Input data:

(** Reads the inside of a JSON string up to the quote that closes it
    and returns what follows that quote; [None] when the text holds a
    raw control character or a bad escape before any closing quote. *)
Fixpoint string_tail (s : string) : option string :=
  match s with
  | EmptyString => None
  | String a s' =>
      if Ascii.eqb a "034"%char then Some s'
      else if Ascii.eqb a "\"%char then
        match s' with
        | String b s'' => if escape b then string_tail s'' else None
        | EmptyString => None
        end
      else if (nat_of_ascii a <? 32)%nat then None
      else string_tail s'
  end.

Fixpoint strip_prefix (p s : string) : option string :=
  match p, s with
  | EmptyString, _ => Some s
  | String a p', String b s' =>
      if Ascii.eqb a b then strip_prefix p' s' else None
  | _, _ => None
  end.

(** [body] is the JSON object [{"reason": "..."}] with the one string
    field that the template of the middleware lays out. *)
Definition reason_object (body : string) : bool :=
  match strip_prefix ("{" ++ dq ++ "reason" ++ dq ++ ": " ++ dq) body with
  | Some value =>
      match string_tail value with
      | Some after => String.eqb after "}"
      | None => false
      end
  | None => false
  end.

End Json.

(** ** A host to run the middleware on *)

Module Example.

#[export] Instance host : Host := {
  get_domain := fun _ => "example.com";
  api_root := "/api/";
  cookie_process_request := fun req => req;
  cookie_process_response := fun _ resp => resp;
  not_found_status := 401;
  not_found_detail := "Authentication credentials were not provided."
}.

Definition api_request (meta : dict) : request :=
  Request "/api/basket/" meta None None false.

Definition empty_world : world := World [] [] [] [].

Definition ok_response : response := Response 200 "{}" "application/json" [].

Definition with_header (v : string) : request :=
  api_request [("HTTP_SESSION_ID", v)].

Definition bound (key : string) : request :=
  Request "/api/basket/" [] (Some (MkSession key false))
          (Some (reference "ANON" "example.com" "987171879")) true.

Definition keyed_world : world := World [] ["s3cr3t"] [] [].

End Example.

(** ** Further notions *)

(** A text that is empty or starts with a separator, as a run of
    suffixes does. *)
Definition headed (x : string) : Prop :=
  match x with
  | EmptyString => True
  | String a _ => is_sep a = true
  end.

(** A character that a JSON string holds as it is: no double quote, no
    backslash, no control character. *)
Definition json_safe (a : ascii) : bool :=
  negb (Ascii.eqb a "034"%char) && negb (Ascii.eqb a "\"%char)
  && negb (nat_of_ascii a <? 32)%nat.

(** What the parser accepts: a type, a realm and a body without line
    feed, the body not empty, and at most one line feed at the end. *)
Definition well_formed (s : string) : Prop :=
  exists t r body nl,
    s = wire t r body ++ nl
    /\ (t = "ANON" \/ t = "AUTH")
    /\ Str.all dot r = true
    /\ body <> "" /\ Str.all dot body = true
    /\ Re.at_end nl = true.

Module Doctests.

Definition header (v : string) : request :=
  Request "/" [("HTTP_SESSION_ID", v)] None None false.

Example anon :
  parse_session_id (header "SID:ANON:example.com:987171879")
  = Some (reference "ANON" "example.com" "987171879").
Proof. reflexivity. Qed.

Example auth :
  parse_session_id (header "SID:AUTH:example.com:987171879")
  = Some (reference "AUTH" "example.com" "987171879").
Proof. reflexivity. Qed.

Assigned task: Keeping each line exactly as it is, retype all of the data.

Exercise result:
(** Reads the inside of a JSON string up to the quote that closes it
    and returns what follows that quote; [None] when the text holds a
    raw control character or a bad escape before any closing quote. *)
Fixpoint string_tail (s : string) : option string :=
  match s with
  | EmptyString => None
  | String a s' =>
      if Ascii.eqb a "034"%char then Some s'
      else if Ascii.eqb a "\"%char then
        match s' with
        | String b s'' => if escape b then string_tail s'' else None
        | EmptyString => None
        end
      else if (nat_of_ascii a <? 32)%nat then None
      else string_tail s'
  end.

Fixpoint strip_prefix (p s : string) : option string :=
  match p, s with
  | EmptyString, _ => Some s
  | String a p', String b s' =>
      if Ascii.eqb a b then strip_prefix p' s' else None
  | _, _ => None
  end.

(** [body] is the JSON object [{"reason": "..."}] with the one string
    field that the template of the middleware lays out. *)
Definition reason_object (body : string) : bool :=
  match strip_prefix ("{" ++ dq ++ "reason" ++ dq ++ ": " ++ dq) body with
  | Some value =>
      match string_tail value with
      | Some after => String.eqb after "}"
      | None => false
      end
  | None => false
  end.

End Json.

(** ** A host to run the middleware on *)

Module Example.

#[export] Instance host : Host := {
  get_domain := fun _ => "example.com";
  api_root := "/api/";
  cookie_process_request := fun req => req;
  cookie_process_response := fun _ resp => resp;
  not_found_status := 401;
  not_found_detail := "Authentication credentials were not provided."
}.

Definition api_request (meta : dict) : request :=
  Request "/api/basket/" meta None None false.

Definition empty_world : world := World [] [] [] [].

Definition ok_response : response := Response 200 "{}" "application/json" [].

Definition with_header (v : string) : request :=
  api_request [("HTTP_SESSION_ID", v)].

Definition bound (key : string) : request :=
  Request "/api/basket/" [] (Some (MkSession key false))
          (Some (reference "ANON" "example.com" "987171879")) true.

Definition keyed_world : world := World [] ["s3cr3t"] [] [].

End Example.

(** ** Further notions *)

(** A text that is empty or starts with a separator, as a run of
    suffixes does. *)
Definition headed (x : string) : Prop :=
  match x with
  | EmptyString => True
  | String a _ => is_sep a = true
  end.

(** A character that a JSON string holds as it is: no double quote, no
    backslash, no control character. *)
Definition json_safe (a : ascii) : bool :=
  negb (Ascii.eqb a "034"%char) && negb (Ascii.eqb a "\"%char)
  && negb (nat_of_ascii a <? 32)%nat.

(** What the parser accepts: a type, a realm and a body without line
    feed, the body not empty, and at most one line feed at the end. *)
Definition well_formed (s : string) : Prop :=
  exists t r body nl,
    s = wire t r body ++ nl
    /\ (t = "ANON" \/ t = "AUTH")
    /\ Str.all dot r = true
    /\ body <> "" /\ Str.all dot body = true
    /\ Re.at_end nl = true.

Module Doctests.

Definition header (v : string) : request :=
  Request "/" [("HTTP_SESSION_ID", v)] None None false.

Example anon :
  parse_session_id (header "SID:ANON:example.com:987171879")
  = Some (reference "ANON" "example.com" "987171879").
Proof. reflexivity. Qed.

Example auth :
  parse_session_id (header "SID:AUTH:example.com:987171879")
  = Some (reference "AUTH" "example.com" "987171879").
Proof. reflexivity. Qed.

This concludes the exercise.